## YOUR OBJECTIVE
Using the records that appear below, write out exactly the lines from the one with "not numpy arithmetic" through the one with "Definition nlift (f", keeping both end lines.

Stored records:
┌──

(** * Shallow embedding of [kalman_filter] (src/kalman_filter.py)

    Numbers are float64 values idealised as exact rationals, with NaN kept
    as a separate value that every arithmetic operation propagates and every
    comparison answers [false] to.  numpy arrays are list-backed matrices and
    vectors with their shape; the operations check shapes (and broadcast) as
    numpy does and report [ValueError] otherwise.  Python lists live in an
    explicit heap, so that the aliasing created by [[None] * n] * (n + 1) is
    modelled exactly.  The two library routines the function calls that are
    not numpy arithmetic (scipy's [Rotation.from_matrix(..).as_euler('XYZ')]
    and numpy's [pinv]) are parameters of the development. *)

From Stdlib Require Import List Arith Lia QArith Qround Bool.
From Stdlib Require Strings.String Strings.Ascii ZArith.
From Stdlib Require Import Permutation.
Import ListNotations.

Open Scope nat_scope.
Set Warnings "-register-all".

(** ** float64 values *)

Inductive num := Num (q : Q) | NaN.

Definition isnan (a : num) : bool := match a with NaN => true | Num _ => false end.

(** Results are kept in lowest terms ([Qred] does not change the value). *)
Definition nlift (f : Q -> Q -> Q) (a b : num) : num :=
  match a, b with Num x, Num y => Num (Qred (f x y)) | _, _ => NaN end.

Definition nadd := nlift Qplus.
Definition nsub := nlift Qminus.
Definition nmul := nlift Qmult.

(** [a > b] and [a < b]; both are [False] as soon as one side is NaN. *)
Definition ngt (a b : num) : bool :=
  match a, b with Num x, Num y => negb (Qle_bool x y) | _, _ => false end.
Definition nlt (a b : num) : bool := ngt b a.

(** [np.pi], the double closest to pi, as an exact rational. *)
Definition np_pi : Q := 884279719003555 # 281474976710656.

└──

## ANSWER TO THIS TASK
    not numpy arithmetic (scipy's [Rotation.from_matrix(..).as_euler('XYZ')]
    and numpy's [pinv]) are parameters of the development. *)

From Stdlib Require Import List Arith Lia QArith Qround Bool.
From Stdlib Require Strings.String Strings.Ascii ZArith.
From Stdlib Require Import Permutation.
Import ListNotations.

Open Scope nat_scope.
Set Warnings "-register-all".

(** ** float64 values *)

Inductive num := Num (q : Q) | NaN.

Definition isnan (a : num) : bool := match a with NaN => true | Num _ => false end.

(** Results are kept in lowest terms ([Qred] does not change the value). *)
Definition nlift (f : Q -> Q -> Q) (a b : num) : num :=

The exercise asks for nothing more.